(Stored items)
----------

Lemma QU_NL_Join_run stack (n fuel : nat) T w la A projCnt pn attr1 attr2 op res lr l1 l2 bs a1 a2 t J P :
  let new := joined P J l2 (heap_recs l1) in
  join_args A projCnt pn attr1 attr2 res bs a1 a2 t ->
  ready 3 (Z.of_nat (length pn) + Z.of_nat (length (heap_recs l1)) + 4) T w -> heap_at T w ATTRCATNAME la -> attr_state la A ->
  heap_at T w res lr -> heap_at T w (at_rel a1) l1 -> heap_at T w (at_rel a2) l2 ->
  (forall x y, x ∈ heap_recs l1 -> y ∈ heap_recs l2 ->
     selects (at_off a2) (at_len a2) t (Some (drop (Z.to_nat (at_off a1)) x.2)) (flip_op op) y.2 = Some (J x.2 y.2)) ->
  (forall x y, x ∈ heap_recs l1 -> y ∈ heap_recs l2 -> J x.2 y.2 = true ->
     exists row, pair_fields (at_rel a1) bs x.2 y.2 row /\ P x.2 y.2 = concat row /\ rec_fits (concat row)) ->
  (length (heap_recs la) < n)%nat -> (length (heap_recs la) + length la <= fuel)%nat -> (length (heap_recs l1) < n)%nat ->
  (length (heap_recs l1) + length l1 <= fuel)%nat -> (length (heap_recs l2) < n)%nat -> (length (heap_recs l2) + length l2 <= fuel)%nat ->
  (exists w' lr', QU_NL_Join stack n fuel res projCnt pn attr1 op attr2 w = Some (Ok tt, w') /\ world_ok T w' /\ restored w w' /\
     heap_at T w' res lr' /\ (heap_recs lr').*2 ≡ₚ new ++ (heap_recs lr).*2 /\
     (forall nm m, nm <> res -> nm <> ATTRCATNAME -> named_page w' nm m = named_page w nm m)) \/
  (QU_NL_Join stack n fuel res projCnt pn attr1 op attr2 w = None /\ exists w1, restored w w1 /\ blocked 3 T w1 res new (heap_recs lr).*2).
Proof.
  intros new [J1 J2 J3 J4 J5 J6 J7 (J8 & J9 & J10) (J11 & J12) J13 (J14 & J15)] Hrd Hata Hs Hatr Hat1 Hat2 HJ HP Hna Hfa Hn1 Hf1 Hn2 Hf2.
  destruct (join_lookups n fuel T w la A pn attr1 attr2 bs a1 a2 (Z.of_nat (length (heap_recs l1)) + 2) J3 J4 J5 Hata Hs) as
    (wa & wb & w1 & Ra & Rb & Rc & Hrd1 & Hch & _); [by replace (Z.of_nat (length pn) + 2 + (Z.of_nat (length (heap_recs l1)) + 2)) with
      (Z.of_nat (length pn) + Z.of_nat (length (heap_recs l1)) + 4) by lia|lia|done|done|].
  assert (forall nm l, nm <> ATTRCATNAME -> heap_at T w nm l -> heap_at T w1 nm l) as Hkeep.
  { intros nm l Hnm. apply (changed_heap _ _ _ _ _ _ _ Hch). by apply name_not_in. }
  pose proof (proj2 Hs) as HokA. assert (Forall attr_ok bs) as Hokb.
  { apply list.Forall_forall. intros b Hb. apply list_elem_of_lookup in Hb as [i Hb]. destruct (Forall2_lookup_r _ _ _ _ _ J3 Hb) as (q & _ & Hq). by eapply refers_ok. }
  assert (QU_NL_Join stack n fuel res projCnt pn attr1 op attr2 w = join_body stack n fuel res (tuple_of <$> bs) (tuple_of a1) (tuple_of a2) op w1) as ->.
  { unfold QU_NL_Join. rewrite J1. cbn [negb]. rewrite J2. run_with (defined_run _ _ w (first_n_all pn)). run_with Ra. run_with Rb. run_with Rc. done. }
  destruct (join_body_run res bs a1 a2 t op J P T w1 lr l1 l2 (refers_ok _ _ _ HokA J4) (refers_ok _ _ _ HokA J5) Hokb J6 J7 J8 J9 J13 J14 J15 Hrd1
    (Hkeep _ _ J10 Hatr) (Hkeep _ _ J11 Hat1) (Hkeep _ _ J12 Hat2) HJ HP stack n fuel Hn1 Hf1 Hn2 Hf2) as [(w' & lr' & R & [L1 L2 L3 L4] & Hadd)|[R Hbl]]; [left|right].
  - exists w', lr'. split; [done|]. split; [done|]. split; [transitivity w1; [apply Hch|done]|]. split; [done|]. split; [done|].
    intros nm m N1 N2. rewrite L4, (ch_other _ _ _ _ _ Hch); [done|by apply name_not_in|done].
  - split; [done|]. exists w1. split; [apply Hch|done].
Qed.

----------

* Exercise
Retype each line of the data exactly as it reads.

* Final answer
Lemma QU_NL_Join_run stack (n fuel : nat) T w la A projCnt pn attr1 attr2 op res lr l1 l2 bs a1 a2 t J P :
  let new := joined P J l2 (heap_recs l1) in
  join_args A projCnt pn attr1 attr2 res bs a1 a2 t ->
  ready 3 (Z.of_nat (length pn) + Z.of_nat (length (heap_recs l1)) + 4) T w -> heap_at T w ATTRCATNAME la -> attr_state la A ->
  heap_at T w res lr -> heap_at T w (at_rel a1) l1 -> heap_at T w (at_rel a2) l2 ->
  (forall x y, x ∈ heap_recs l1 -> y ∈ heap_recs l2 ->
     selects (at_off a2) (at_len a2) t (Some (drop (Z.to_nat (at_off a1)) x.2)) (flip_op op) y.2 = Some (J x.2 y.2)) ->
  (forall x y, x ∈ heap_recs l1 -> y ∈ heap_recs l2 -> J x.2 y.2 = true ->
     exists row, pair_fields (at_rel a1) bs x.2 y.2 row /\ P x.2 y.2 = concat row /\ rec_fits (concat row)) ->
  (length (heap_recs la) < n)%nat -> (length (heap_recs la) + length la <= fuel)%nat -> (length (heap_recs l1) < n)%nat ->
  (length (heap_recs l1) + length l1 <= fuel)%nat -> (length (heap_recs l2) < n)%nat -> (length (heap_recs l2) + length l2 <= fuel)%nat ->
  (exists w' lr', QU_NL_Join stack n fuel res projCnt pn attr1 op attr2 w = Some (Ok tt, w') /\ world_ok T w' /\ restored w w' /\
     heap_at T w' res lr' /\ (heap_recs lr').*2 ≡ₚ new ++ (heap_recs lr).*2 /\
     (forall nm m, nm <> res -> nm <> ATTRCATNAME -> named_page w' nm m = named_page w nm m)) \/
  (QU_NL_Join stack n fuel res projCnt pn attr1 op attr2 w = None /\ exists w1, restored w w1 /\ blocked 3 T w1 res new (heap_recs lr).*2).
Proof.
  intros new [J1 J2 J3 J4 J5 J6 J7 (J8 & J9 & J10) (J11 & J12) J13 (J14 & J15)] Hrd Hata Hs Hatr Hat1 Hat2 HJ HP Hna Hfa Hn1 Hf1 Hn2 Hf2.
  destruct (join_lookups n fuel T w la A pn attr1 attr2 bs a1 a2 (Z.of_nat (length (heap_recs l1)) + 2) J3 J4 J5 Hata Hs) as
    (wa & wb & w1 & Ra & Rb & Rc & Hrd1 & Hch & _); [by replace (Z.of_nat (length pn) + 2 + (Z.of_nat (length (heap_recs l1)) + 2)) with
      (Z.of_nat (length pn) + Z.of_nat (length (heap_recs l1)) + 4) by lia|lia|done|done|].
  assert (forall nm l, nm <> ATTRCATNAME -> heap_at T w nm l -> heap_at T w1 nm l) as Hkeep.
  { intros nm l Hnm. apply (changed_heap _ _ _ _ _ _ _ Hch). by apply name_not_in. }
  pose proof (proj2 Hs) as HokA. assert (Forall attr_ok bs) as Hokb.
  { apply list.Forall_forall. intros b Hb. apply list_elem_of_lookup in Hb as [i Hb]. destruct (Forall2_lookup_r _ _ _ _ _ J3 Hb) as (q & _ & Hq). by eapply refers_ok. }
  assert (QU_NL_Join stack n fuel res projCnt pn attr1 op attr2 w = join_body stack n fuel res (tuple_of <$> bs) (tuple_of a1) (tuple_of a2) op w1) as ->.
  { unfold QU_NL_Join. rewrite J1. cbn [negb]. rewrite J2. run_with (defined_run _ _ w (first_n_all pn)). run_with Ra. run_with Rb. run_with Rc. done. }
  destruct (join_body_run res bs a1 a2 t op J P T w1 lr l1 l2 (refers_ok _ _ _ HokA J4) (refers_ok _ _ _ HokA J5) Hokb J6 J7 J8 J9 J13 J14 J15 Hrd1
    (Hkeep _ _ J10 Hatr) (Hkeep _ _ J11 Hat1) (Hkeep _ _ J12 Hat2) HJ HP stack n fuel Hn1 Hf1 Hn2 Hf2) as [(w' & lr' & R & [L1 L2 L3 L4] & Hadd)|[R Hbl]]; [left|right].
  - exists w', lr'. split; [done|]. split; [done|]. split; [transitivity w1; [apply Hch|done]|]. split; [done|]. split; [done|].
    intros nm m N1 N2. rewrite L4, (ch_other _ _ _ _ _ Hch); [done|by apply name_not_in|done].
  - split; [done|]. exists w1. split; [apply Hch|done].
Qed.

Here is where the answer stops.